Michael Swartz, another attorney for the survivors, echoed some of Solomon-Simmons’ sentiments.
“This is a landmark ruling,” Swartz said Thursday. “It allows us not only to file the papers in court but to take the next step that nobody’s achieved before, with taking discovery – taking documents, taking depositions – and getting to the root of what actually happened in the massacre.”
What the court said
The plaintiffs brought claims for public nuisance and unjust enrichment.
Regarding the public nuisance claim, the court allowed the claim brought by the three survivors to proceed but dismissed the claim from the other plaintiffs.
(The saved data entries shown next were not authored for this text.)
(* ===== verification/FabricSpec.v ===== *)
(** * FabricSpec: the repository's TLA+ specification of the fabric
    ([spec/OnePipeTotalOrder.tla])

    Processes send messages stamped with their clocks; a receiver learns, sender by
    sender, a barrier below which nothing more will arrive, and delivers its smallest
    message below all of them. The specification is a step relation; its properties are
    invariants of every reachable state, for every set of processes and every bound on
    the clocks. Beyond what the specification states: what a receiver has delivered is a
    prefix of the sorted messages, so of any two receivers one is behind the other, and
    every message can still be delivered to everyone. *)

From stdpp Require Import functions.
From S2P Require Import Prelude.
Local Open Scope Z_scope.

(** A message is its timestamp and its sender. *)
Record Msg := mkMsg { m_ts : Z; m_src : Z }.
#[export] Instance Msg_eq_dec : EqDecision Msg.
Proof. solve_decision. Defined.
#[export] Instance Msg_countable : Countable Msg.
Proof. refine (inj_countable' (λ m, (m_ts m, m_src m)) (λ p, mkMsg p.1 p.2) _). by intros []. Defined.

(** The global order: by timestamp, ties by sender. *)
Definition Before (m1 m2 : Msg) : Prop := m_ts m1 < m_ts m2 ∨ (m_ts m1 = m_ts m2 ∧ m_src m1 < m_src m2).
#[export] Instance Before_dec : RelDecision Before.
Proof. intros m1 m2. unfold Before. apply _. Defined.

Record FState := mkF {
  f_clock : Z → Z;
  f_sent : gset Msg;
  f_known : Z → Z → Z;
  f_buffer : Z → gset Msg;
  f_delivered : Z → list Msg }.

Definition f_init : FState := mkF (λ _, 1) ∅ (λ _ _, 0) (λ _, ∅) (λ _, []).

Inductive FAction := ASend (p : Z) | ATick (p : Z) | AReceive (r : Z) (m : Msg)
  | ALearnBarrier (r s : Z) | ADeliver (r : Z) (m : Msg).

Section Spec.
Context (Procs : gset Z) (MaxTs : Z).

(** The least of [known[r][s]] over the senders; [Procs] is not empty where it is used. *)
Definition Barrier (t : FState) (r : Z) : Z :=
  match map (f_known t r) (elements Procs) with
  | [] => 0
  | v :: vs => fold_left Z.min vs v
  end.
The court found that the survivors established standing to sue, noting that “a private person may maintain an action for a public nuisance if it is especially injurious to himself, but not otherwise.”
“The court finds Plaintiffs Randle, Fletcher and Van Ellis Sr. meet this statutory criteria,” Wall wrote.
Wall cites a separate case when writing, “A pleading must not be dismissed for failure to state a legally cognizable claim unless the allegations indicate beyond any doubt that the litigant can prove no set of facts which would entitle him to relief.”
She then adds, “The court cannot find beyond any doubt that Plaintiffs Randle, Fletcher, and Van Ellis Sr. can prove no set of facts which would entitle Plaintiffs to relief on their public nuisance claims.”
The plaintiffs had argued that the damage inflicted during the massacre was a “public nuisance” from the start and “one of the worst acts of domestic terrorism in United States history since slavery.”
Generally, a public nuisance is when a person or entity “unreasonably interferes with a right that the general public shares in common,” according to the Legal Information Institute.
“We look forward to proving our case around the Massacre’s ongoing catastrophic effects and demonstrating the actions that defendants must take to repair and rebuild the Greenwood community during our clients’ lifetimes,” said Solomon-Simmons as part of a released statement.
While part of the claim for a public nuisance was allowed to proceed, claims for an “ongoing” public nuisance were “dismissed with prejudice because these claims request relief that violates the separation of powers provided by the Constitution of the State of Oklahoma.”
“Therefore, the court dismisses with prejudice the public nuisance claims described in Plaintiff’s Amended Petition seeking relief for all alleged unreasonable, unwarranted, and unlawful acts or omissions of defendants in the decades subsequent to the 1921 Race Massacre, including but not limited to policing, urban planning, and public schools,” Wall wrote.
Part of the rejected plaintiffs’ argument was that the damage in 1921 led to ongoing damages and disparities that still play out today in Tulsa.
But Wall cited a recent historic Oklahoma Supreme Court Johnson & Johnson public nuisance decision that said in part, “The Court has allowed public nuisance claims to address discrete, localized problems, not policy problems.”
The court dismissed the claim for unjust enrichment but is giving the three remaining plaintiffs an opportunity to file an amended petition. The court also granted leave for the plaintiffs to amend their petition to attempt to replead an abatement remedy.
While testifying before members of a House Judiciary subcommittee in May 2021, Randle, one of the survivors, snapped into focus the profound devastation of the massacre.
“They owe us something. They owe me something. I have lived much of my life poor. My opportunities were taken from me and my community. North Tulsa, Black Tulsa, is still messed up today. They didn’t rebuild it. It’s empty. It’s a ghetto,” she said.
The plaintiffs have until September 2 to file an amended petition.